Start of Supplied records

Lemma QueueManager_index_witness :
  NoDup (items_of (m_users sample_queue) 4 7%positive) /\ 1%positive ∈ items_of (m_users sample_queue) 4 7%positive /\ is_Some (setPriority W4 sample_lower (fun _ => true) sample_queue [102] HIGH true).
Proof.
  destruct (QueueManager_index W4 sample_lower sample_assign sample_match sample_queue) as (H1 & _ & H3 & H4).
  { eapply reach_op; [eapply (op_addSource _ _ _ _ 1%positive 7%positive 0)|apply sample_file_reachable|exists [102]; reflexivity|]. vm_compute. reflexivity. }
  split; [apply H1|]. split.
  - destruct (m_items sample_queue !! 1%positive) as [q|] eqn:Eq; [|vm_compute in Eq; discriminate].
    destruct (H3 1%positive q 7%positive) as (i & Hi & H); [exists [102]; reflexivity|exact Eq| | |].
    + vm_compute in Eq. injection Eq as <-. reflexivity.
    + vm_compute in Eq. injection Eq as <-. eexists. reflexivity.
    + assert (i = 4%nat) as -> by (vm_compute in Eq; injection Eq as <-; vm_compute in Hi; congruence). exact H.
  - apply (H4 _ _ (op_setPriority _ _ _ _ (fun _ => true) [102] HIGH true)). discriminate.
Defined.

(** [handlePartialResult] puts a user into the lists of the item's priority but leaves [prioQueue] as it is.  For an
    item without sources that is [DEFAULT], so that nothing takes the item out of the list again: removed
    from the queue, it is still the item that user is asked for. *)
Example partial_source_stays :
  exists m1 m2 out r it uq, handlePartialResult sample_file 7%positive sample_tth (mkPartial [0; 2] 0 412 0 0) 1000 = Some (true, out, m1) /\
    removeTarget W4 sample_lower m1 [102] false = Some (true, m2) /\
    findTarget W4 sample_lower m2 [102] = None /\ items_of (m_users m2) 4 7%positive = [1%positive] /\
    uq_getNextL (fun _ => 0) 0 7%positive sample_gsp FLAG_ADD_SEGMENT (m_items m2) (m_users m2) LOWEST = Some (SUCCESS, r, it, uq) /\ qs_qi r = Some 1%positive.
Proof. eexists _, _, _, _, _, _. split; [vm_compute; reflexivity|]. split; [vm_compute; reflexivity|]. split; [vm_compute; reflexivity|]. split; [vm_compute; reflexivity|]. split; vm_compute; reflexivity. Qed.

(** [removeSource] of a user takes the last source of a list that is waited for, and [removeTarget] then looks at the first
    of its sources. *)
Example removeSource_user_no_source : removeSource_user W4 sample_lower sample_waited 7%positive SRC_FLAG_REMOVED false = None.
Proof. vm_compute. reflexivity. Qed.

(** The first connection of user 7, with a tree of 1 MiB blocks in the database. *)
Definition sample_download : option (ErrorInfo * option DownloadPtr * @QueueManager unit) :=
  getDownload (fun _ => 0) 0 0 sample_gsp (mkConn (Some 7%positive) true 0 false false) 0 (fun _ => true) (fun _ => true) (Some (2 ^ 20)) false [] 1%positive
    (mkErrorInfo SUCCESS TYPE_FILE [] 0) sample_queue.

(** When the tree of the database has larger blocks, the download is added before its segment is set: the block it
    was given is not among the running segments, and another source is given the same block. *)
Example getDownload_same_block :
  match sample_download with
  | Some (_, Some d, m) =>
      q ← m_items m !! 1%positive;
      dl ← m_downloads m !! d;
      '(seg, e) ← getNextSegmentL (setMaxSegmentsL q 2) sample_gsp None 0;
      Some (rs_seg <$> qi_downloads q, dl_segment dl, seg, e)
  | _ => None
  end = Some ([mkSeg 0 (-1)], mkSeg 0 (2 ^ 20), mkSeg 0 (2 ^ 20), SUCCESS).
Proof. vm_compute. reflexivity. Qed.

End of Supplied records
Start of Supplied records

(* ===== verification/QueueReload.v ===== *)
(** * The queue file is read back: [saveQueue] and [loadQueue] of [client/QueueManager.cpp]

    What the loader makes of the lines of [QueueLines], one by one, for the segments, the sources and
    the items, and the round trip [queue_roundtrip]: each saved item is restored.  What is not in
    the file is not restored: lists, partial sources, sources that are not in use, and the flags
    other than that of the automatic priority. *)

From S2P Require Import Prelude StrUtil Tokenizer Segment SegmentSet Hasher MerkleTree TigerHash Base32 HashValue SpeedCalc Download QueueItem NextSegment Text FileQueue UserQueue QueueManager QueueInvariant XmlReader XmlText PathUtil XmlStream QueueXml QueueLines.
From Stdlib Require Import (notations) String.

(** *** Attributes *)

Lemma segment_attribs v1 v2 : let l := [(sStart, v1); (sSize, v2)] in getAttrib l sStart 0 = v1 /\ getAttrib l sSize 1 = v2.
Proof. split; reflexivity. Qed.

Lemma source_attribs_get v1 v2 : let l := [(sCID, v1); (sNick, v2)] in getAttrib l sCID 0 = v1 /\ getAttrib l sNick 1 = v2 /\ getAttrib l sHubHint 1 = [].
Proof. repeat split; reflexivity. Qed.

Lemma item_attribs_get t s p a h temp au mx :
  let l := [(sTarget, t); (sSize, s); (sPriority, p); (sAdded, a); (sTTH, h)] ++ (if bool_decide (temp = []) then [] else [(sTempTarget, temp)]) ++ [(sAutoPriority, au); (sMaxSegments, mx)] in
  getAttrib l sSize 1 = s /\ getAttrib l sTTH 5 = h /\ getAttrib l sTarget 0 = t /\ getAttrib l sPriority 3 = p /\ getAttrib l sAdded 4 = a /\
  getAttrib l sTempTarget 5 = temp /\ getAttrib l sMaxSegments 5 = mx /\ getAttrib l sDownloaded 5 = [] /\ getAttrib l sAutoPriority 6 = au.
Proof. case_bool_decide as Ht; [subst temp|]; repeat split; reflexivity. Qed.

End of Supplied records

■ **Required work**: A verbatim transcription is needed of the lines above, starting at the line with "Lemma source_attribs_get v1" and ending at the line with "getAttrib l sTempTarget", both included, and of nothing else.

■ **Written answer**:
Lemma source_attribs_get v1 v2 : let l := [(sCID, v1); (sNick, v2)] in getAttrib l sCID 0 = v1 /\ getAttrib l sNick 1 = v2 /\ getAttrib l sHubHint 1 = [].
Proof. repeat split; reflexivity. Qed.

Lemma item_attribs_get t s p a h temp au mx :
  let l := [(sTarget, t); (sSize, s); (sPriority, p); (sAdded, a); (sTTH, h)] ++ (if bool_decide (temp = []) then [] else [(sTempTarget, temp)]) ++ [(sAutoPriority, au); (sMaxSegments, mx)] in
  getAttrib l sSize 1 = s /\ getAttrib l sTTH 5 = h /\ getAttrib l sTarget 0 = t /\ getAttrib l sPriority 3 = p /\ getAttrib l sAdded 4 = a /\
  getAttrib l sTempTarget 5 = temp /\ getAttrib l sMaxSegments 5 = mx /\ getAttrib l sDownloaded 5 = [] /\ getAttrib l sAutoPriority 6 = au.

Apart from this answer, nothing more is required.